While authorities blamed deadly tap water for the spate of deaths, a damning report from the national Health Department – kept under wraps for months by former minister Manto Tshabalala-Msimang - was released this week.

A hospital implicated in a healthcare scandal that saw 140 Eastern Cape babies lose their lives charged mothers R30 to sleep on the floor alongside their sick children.

This is one of the shocking details unveiled in a just-released report by a task team of child-health experts appointed to probe the deaths, reported in nine hospitals in the Ukhahlamba district during the first three months of 2008.

The task team of three specialists found no evidence of any outbreak of disease and conclude that the babies died because they were born in one of the country's poorest districts and received poor healthcare. (click on image to enlarge)

The team paid special attention to the children's ward in the district's Empilisweni Hospital, where child deaths were among the highest in the area.

This is where they found that mothers had to pay R30 to stay with their ill children - "expected to sleep on the floor next to their child's bed as no accommodation is provided for them".

Basic medical and nursing standards and practices in the children's ward were found to be poor and infection control measures "limited".

Preparation of infant feeds did not comply with accepted practice and there was limited access to oral rehydration solution for babies being treated for gastroenteritis.

The task team found that although staff numbers were "reasonable", of 13 nurses on the ward, only three were permanent, making it difficult to develop consistent treatment practices.
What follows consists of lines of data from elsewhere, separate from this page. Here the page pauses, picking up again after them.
Lemma partition_items_foldl (m : gmap string (option string))
    (its : list TranslationItem)
    (acc : gmap string (option string) * list TranslationItem) (k : string) :
  let out :=
    foldl (λ acc item,
             let key := cache_key (contentType item) (contentId item) in
             let cached := mjoin (m !! key) in
             if truthy cached then (<[key := cached]> acc.1, acc.2)
             else (acc.1, acc.2 ++ [item]))
          acc its in
  out.2 = acc.2 ++ List.filter
            (λ item, negb (truthy (mjoin (m !! cache_key (contentType item) (contentId item)))))
            its
  ∧ out.1 !! k
    = if decide (Exists (λ item, cache_key (contentType item) (contentId item) = k) its
                 ∧ truthy (mjoin (m !! k)) = true)
      then Some (mjoin (m !! k)) else acc.1 !! k.
Proof.
  revert acc. induction its as [|item its IH]; intros acc; cbn [foldl List.filter].
  - split; [by rewrite app_nil_r|].
    destruct (decide _) as [[H _]|]; [by apply Exists_nil in H|done].
  - set (key := cache_key (contentType item) (contentId item)).
    cbv zeta.
    destruct (IH (if truthy (mjoin (m !! key))
                  then (<[key := mjoin (m !! key)]> acc.1, acc.2)
                  else (acc.1, acc.2 ++ [item]))) as [IH2 IH1].
    cbv zeta in IH1, IH2. fold key. rewrite IH1, IH2. clear IH IH1 IH2.
    destruct (truthy (mjoin (m !! key))) eqn:Hhit; cbn [fst snd negb].
    + split; [done|]. rewrite lookup_insert.
      destruct (decide (Exists _ its ∧ _)) as [[Hex Hk]|Hno];
        destruct (decide (Exists _ (item :: its) ∧ _)) as [[Hex' Hk']|Hno'];
        try done.
      * exfalso. apply Hno'. split; [by right|done].
      * case_decide as Hkey; [by subst k|]. exfalso. apply Hno. split; [|done].
        apply Exists_cons in Hex' as [?|?]; done.
      * case_decide as Hkey; [|done]. subst k. exfalso. apply Hno'.
        split; [by left|done].
    + split; [by rewrite <- app_assoc|].
      destruct (decide (Exists _ its ∧ _)) as [[Hex Hk]|Hno];
        destruct (decide (Exists _ (item :: its) ∧ _)) as [[Hex' Hk']|Hno'];
        try done.
      * exfalso. apply Hno'. split; [by right|done].
      * exfalso. apply Hno. split; [|done].
        apply Exists_cons in Hex' as [Hkey|?]; [|done].
        fold key in Hkey. subst k. by rewrite Hhit in Hk'.
Qed.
There was also minimal equipment in the ward.

Broader healthcare problems in the area included non-compliance with treatment protocols, inadequate facilities, insufficient staff training and low staff numbers, poor nursing standards, slack procurement procedures and an apparent disregard for the maintenance of accurate medical records.
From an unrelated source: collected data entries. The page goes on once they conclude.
Lemma reached_window_inv l hist lo :
  reached rate_limit delta l hist lo -> window_inv rate_limit delta l hist lo.
Proof.
  induction 1 as [lo | l hist lo clock l' clock' retained t _ IH Hmono Hlim Htimes].
  - unfold window_inv. simpl. repeat split; auto.
    + exists lo. split; [lia | reflexivity].
    + intros T. simpl. lia.
  - destruct IH as [Hrl [Hd [Hs [Hle [[now0 [Hnow0 Heq]] Hwin]]]]].
    assert (Hst : sorted (_request_times l)).
    { rewrite Heq. apply filter_sorted. exact Hs. }
    destruct (limit_step l lo clock l' clock' Hrl Hd Hst Hmono Hlim)
      as [now [t' [[Hlo Hnt] [Hl' Hlen]]]].
    rewrite Heq, filter_fresh_later in Hl', Hlen by lia.
    subst l'. simpl in Htimes.
    apply app_inj_tail in Htimes. destruct Htimes as [Hret Ht]. subst t'.
    unfold window_inv. simpl.
    assert (Hle' : Forall (fun h => h <= t) hist).
    { eapply Forall_impl; [| exact Hle]. simpl. intros; lia. }
    repeat split; auto.
    + apply sorted_snoc; assumption.
    + apply Forall_app. split; [exact Hle' | constructor; [lia | constructor]].
    + exists now. split; [lia|].
      rewrite filter_app. simpl. unfold fresh at 3.
      destruct (Z.leb_spec (now - t) delta); [reflexivity | lia].
    + intros T. rewrite filter_app, length_app. simpl.
      destruct (in_window delta T t) eqn:Ew; simpl; [| specialize (Hwin T); lia].
      assert (Hin : (length (filter (in_window delta T) hist)
                     <= length (filter (fresh delta now) hist))%nat).
      { apply length_filter_le. intros h Hh Hw.
        unfold in_window in Hw, Ew. unfold fresh.
        apply andb_prop in Hw. apply andb_prop in Ew.
        destruct Hw as [Hw1 _]. destruct Ew as [_ Ew2].
        apply Z.leb_le in Hw1. apply Z.leb_le in Ew2. apply Z.leb_le. lia. }
      lia.
Qed.

(** The polling loop breaks once the clock shows a reading by which
    every recorded timestamp has expired. *)
Lemma poll_finishes clock : forall times pre now rest,
  clock = pre ++ now :: rest ->
  Forall (fun h => h + delta < now) times ->
  exists now' times' pre',
    poll rate_limit delta clock times = Some (now', times', pre' ++ rest).
Proof.
  induction clock as [|r clock IH]; intros times pre now rest Hc Hexp.
  - destruct pre; discriminate.
  - cbn [poll].
    destruct (Z.ltb_spec (Z.of_nat (length (popleft_expired r delta times)))
                rate_limit) as [Hroom|Hfull].
    + destruct pre as [|p pre]; simpl in Hc; inversion Hc; subst.
      * exists now, (popleft_expired now delta times), []. reflexivity.
      * exists p, (popleft_expired p delta times), (pre ++ [now]).
        rewrite <- app_assoc. reflexivity.
    + destruct pre as [|p pre]; simpl in Hc; inversion Hc; subst.
      * exfalso. clear IH Hc.
        assert (Hnil : popleft_expired now delta times = []).
        { clear Hfull. induction Hexp as [|h l Hh _ IHl]; simpl; [reflexivity|].
          destruct (Z.gtb_spec (now - h) delta); [exact IHl | lia]. }
        rewrite Hnil in Hfull. simpl in Hfull. lia.
      * apply (IH _ pre now rest eq_refl).
        destruct (popleft_expired_split p times) as [dropped [Heq _]].
        rewrite Heq in Hexp. apply Forall_app in Hexp. tauto.
Qed.

(** [limit] returns: enough readings give the admission. *)
Lemma limit_finishes l pre now t rest :
  _rate_limit l = Some rate_limit -> _rate_second_delta l = Some delta ->
  Forall (fun h => h + delta < now) (_request_times l) ->
  exists l' clock', limit l (pre ++ now :: t :: rest) = Some (l', clock').
Proof.
  intros Hrl Hd Hexp. unfold limit.
  rewrite (limit_enabled l Hrl Hd), Hrl, Hd.
  destruct (poll_finishes _ _ pre now (t :: rest) eq_refl Hexp)
    as [now' [times' [pre' Hp]]].
  rewrite Hp. destruct pre' as [|p pre']; simpl; eauto.
Qed.

End RateLimiterFacts.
Democratic Alliance MP Mike Waters, who threatened legal measures to get the report released, said it was "simply inexcusable" that the situation in some of the hospitals was allowed to "persist unchecked".

He thanked Hogan for releasing the report and called on her to ensure that "this tragedy is never repeated".
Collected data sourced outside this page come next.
(** C9. When no token of [words] is left after splitting at commas and
    trimming, [generateImages] throws the validation error to its
    caller, on the asynchronous and on the synchronous path; when a
    token is left, the only errors it can throw are those of preparing
    the output directories. *)
Theorem words_are_validated
    (rt : Runtime) (base64_decode : string -> string) (w : World) (ce : CallEnv)
    (input : Input) :
  ((forall tok, tok ∈ Js.split "," (i_words input) -> Js.trim tok = "") ->
     (generateImagesAsync rt w ce input).2 = Throws no_valid_words
     /\ generateImagesSync rt base64_decode ce input = Throws no_valid_words
     /\ (generateImages rt base64_decode w ce input).2 = Throws no_valid_words)
  /\ ((exists tok, tok ∈ Js.split "," (i_words input) /\ Js.trim tok <> "") ->
      forall e,
        ((generateImagesAsync rt w ce input).2 = Throws e -> from_file_system ce e)
        /\ (generateImagesSync rt base64_decode ce input = Throws e ->
            from_file_system ce e)
        /\ ((generateImages rt base64_decode w ce input).2 = Throws e ->
            from_file_system ce e)).
Proof.
  assert (Hasync : forall e,
            parse_words (i_words input) <> [] ->
            (generateImagesAsync rt w ce input).2 = Throws e -> from_file_system ce e).
  { intros e Hne. unfold generateImagesAsync, from_file_system.
    change (o_words (generateImagesSchema_parse input)) with (i_words input).
    destruct (parse_words (i_words input)) as [|x l] eqn:Hw; [contradiction|].
    cbn [length Nat.eqb].
    destruct (ensure_image_dir ce) as [ms1 [[]|e1]|]; cbn [untimed snd];
      [|intros H; inversion H; subst; eauto | discriminate].
    destruct (ensure_jobs_dir ce) as [ms2 [[]|e2]|]; cbn [untimed snd];
      [discriminate | intros H; inversion H; subst; eauto | discriminate]. }
  assert (Hsync : forall e,
            parse_words (i_words input) <> [] ->
            generateImagesSync rt base64_decode ce input = Throws e ->
            from_file_system ce e).
  { intros e Hne. unfold generateImagesSync, from_file_system.
    change (o_words (generateImagesSchema_parse input)) with (i_words input).
    destruct (parse_words (i_words input)) as [|x l] eqn:Hw; [contradiction|].
    cbn [length Nat.eqb].
    destruct (ensure_image_dir ce) as [ms1 [[]|e1]|]; cbn [untimed];
      [|intros H; inversion H; subst; eauto | discriminate].
    match goal with
    | |- context [exec rt ?env ?p ?s] =>
        destruct (exec rt env p s) as [[tr rs] out] eqn:Hex;
        destruct (wp_sound rt _ _ _ _ env p s tr rs out
                    (wp_sync_loop _ _ _ _ _ _ _ _ _ _ _) Hex) as (_ & _ & Hends)
    end.
    destruct out; [discriminate | contradiction | discriminate]. }
  split.
  - intros Hnone. apply parse_words_nil in Hnone.
    unfold generateImages, generateImagesAsync, generateImagesSync. simpl.
    rewrite Hnone. simpl. repeat split. destruct (default true (i_async input)); reflexivity.
  - intros Hsome e. apply parse_words_nonempty in Hsome.
    split; [apply Hasync, Hsome|]. split; [apply Hsync, Hsome|].
    unfold generateImages. destruct (o_async _).
    + specialize (Hasync e Hsome).
      destruct (generateImagesAsync rt w ce input) as [w' [a|e'|]]; simpl in *;
        [discriminate | intros H; inversion H; subst; auto | discriminate].
    + specialize (Hsync e Hsome).
      destruct (generateImagesSync rt base64_decode ce input) as [a|e'|]; simpl in *;
        [discriminate | intros H; inversion H; subst; auto | discriminate].
Qed.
IFP health spokesperson Ruth Rabinowitz, a trained medical doctor, said the report "reads like a horror story".

"The nurses have behaved in a way that shows they're failing to implement their training. It is mind-boggling that they did not record the patients' weights, HIV and nutritional status," she said.

(click on image to enlarge)

Rabinowitz suggested that all the entities responsible for maintaining professional healthcare standards in the country should be held accountable, adding that a class-action lawsuit may well be filed against the hospitals involved.

She noted that gastroenteritis was "one of the oldest and most common" childhood ailments and it was "ludicrous" that staff were only now, after the problems were exposed, being trained in basic hygiene.